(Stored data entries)
::::::

Lemma head_time_min s e p e0 : set_sorted s -> (e, p) ∈ s -> head_time s = Some e0 -> e0 <= e.
Proof.
  destruct s as [|[a b] s]; [done|]. intros Hs Hin [= <-]. apply elem_of_cons in Hin as [[= -> ->]|Hin]; [done|].
  pose proof (set_sorted_head _ _ _ Hs Hin) as Hl. apply entry_less_spec in Hl. simpl in Hl. lia.
Qed.

Lemma sorted_times (s : list Entry) (i j : nat) e1 p1 e2 p2 :
  set_sorted s -> s !! i = Some (e1, p1) -> s !! j = Some (e2, p2) -> (i <= j)%nat -> e1 <= e2.
Proof.
  revert i j. induction s as [|[e p] s IH]; intros i j Hs Hi Hj Hij; [done|].
  destruct i as [|i], j as [|j]; simpl in Hi, Hj; simplify_eq; [done| |lia|].
  - apply list_elem_of_lookup_2 in Hj. pose proof (set_sorted_head _ _ _ Hs Hj) as Hl.
    apply entry_less_spec in Hl. simpl in Hl. lia.
  - eapply (IH i j); [by eapply set_sorted_tail|done|done|lia].
Qed.

Lemma head_time_elem s e : head_time s = Some e -> exists p, (e, p) ∈ s.
Proof. destruct s as [|[a b] s]; [done|]. intros [= <-]. exists b. apply elem_of_cons. by left. Qed.

Definition earliest_changed (q : TimerQueue) (time : Timestamp) : bool :=
  match m_timers_set q with [] => true | e :: _ => time <? e.1 end.
(* ===== verification/TcpConnection.v ===== *)
(** [flute/net/TcpConnection.{h,cc}]: one connection of a reactor: the state
    machine of the connection, the sending of the output buffer and of a file,
    and the shutdown sequences.

    [conn_env] is the connection with what it shares: the poller and the store
    of channels, the tasks and timers it hands to its reactor, what it has
    written to the socket, and the user callbacks that were called.  A callback
    is user code: it makes the calls that [react] gives, in the loop thread.
    Calls from other threads ([in_loop = false]) leave a task. *)

From Stdlib Require Import Floats.SpecFloat.
From S2P Require Import Prelude OrdContainers StringPiece Endian Buffer Channel Poller EPollPoller Format Timestamp ZeroCopier.

Inductive TCPConnectionState : Type := kDisconnected | kConnecting | kConnected | kDisconnecting.
Inductive TCPSendingState : Type := kSendingBuffer | kSendingFile | kNotSending | kSendingFinished.

#[global] Instance TCPConnectionState_eq_dec : EqDecision TCPConnectionState.
Proof. solve_decision. Defined.
#[global] Instance TCPSendingState_eq_dec : EqDecision TCPSendingState.
Proof. solve_decision. Defined.

Record TcpConnection : Type := mkTcpConnection {
  m_loop : pid_t;                        (* m_reactor *)
  m_conn_state : TCPConnectionState;
  m_sending_state : TCPSendingState;
  m_is_reading : bool;
  m_channel : chan_ptr;
  m_has_write_complete : bool;           (* m_write_complete_callback is set *)
  m_has_high_watermark : bool;           (* m_high_watermark_callback is set *)
  m_highwater_mark : Z;
  m_input_buffer : Buffer;
  m_output_buffer : Buffer;
  m_zero_copier_ptr : option ZeroCopier
}.

(** The user callbacks, as they are called. *)
Inductive notice : Type :=
| NConn (up : bool)      (* m_conn_callback; conn->connected() *)
| NMessage               (* m_message_callback *)
| NClose.                (* m_close_callback *)

(** Tasks given to the reactor. *)
Inductive conn_task : Type :=
| TSend (message : bytes)
| TShutdown
| TShutdownForceAfter (seconds : double)
| TForceClose
| TStartRead
| TStopRead
| TWriteComplete
| THighWater (n : Z).

(** Timers given to the reactor: the weak callbacks. *)
Inductive conn_timer : Type :=
| MForceCloseInReactor (seconds : double)
| MForceClose (seconds : double).

(** The calls that users make on a connection. *)
Inductive user_call : Type :=
| USend (data : bytes)
| UShutdown
| UShutdownForceAfter (seconds : double)
| UForceClose
| UForceCloseDelay (seconds : double)
| UStartRead
| UStopRead
| UZeroCopy (z : ZeroCopier)
| URetrieve (n : Z).     (* consuming the input buffer *)

Record conn_env (P : Type) : Type := mkEnv {
  e_conn : TcpConnection;
  e_poller : P;
  e_chans : chans;
  e_tasks : list conn_task;
  e_timers : list conn_timer;
  e_wire : list (bool * bytes);      (* written to the socket; true: from a file *)
  e_accepted : bytes;                (* put into the output buffer so far *)
  e_shut : option bytes;             (* e_accepted when shutdown_write was called *)
  e_trace : list notice
}.
Arguments mkEnv {P}.
Arguments e_conn {P}.
Arguments e_poller {P}.
Arguments e_chans {P}.
Arguments e_tasks {P}.
Arguments e_timers {P}.
Arguments e_wire {P}.
Arguments e_accepted {P}.
Arguments e_shut {P}.
Arguments e_trace {P}.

::::::

## Problem to solve
Report every line of the entries that carries the word "seconds".

## Output for this exercise
| TShutdownForceAfter (seconds : double)
| MForceCloseInReactor (seconds : double)
| MForceClose (seconds : double).
| UShutdownForceAfter (seconds : double)
| UForceCloseDelay (seconds : double)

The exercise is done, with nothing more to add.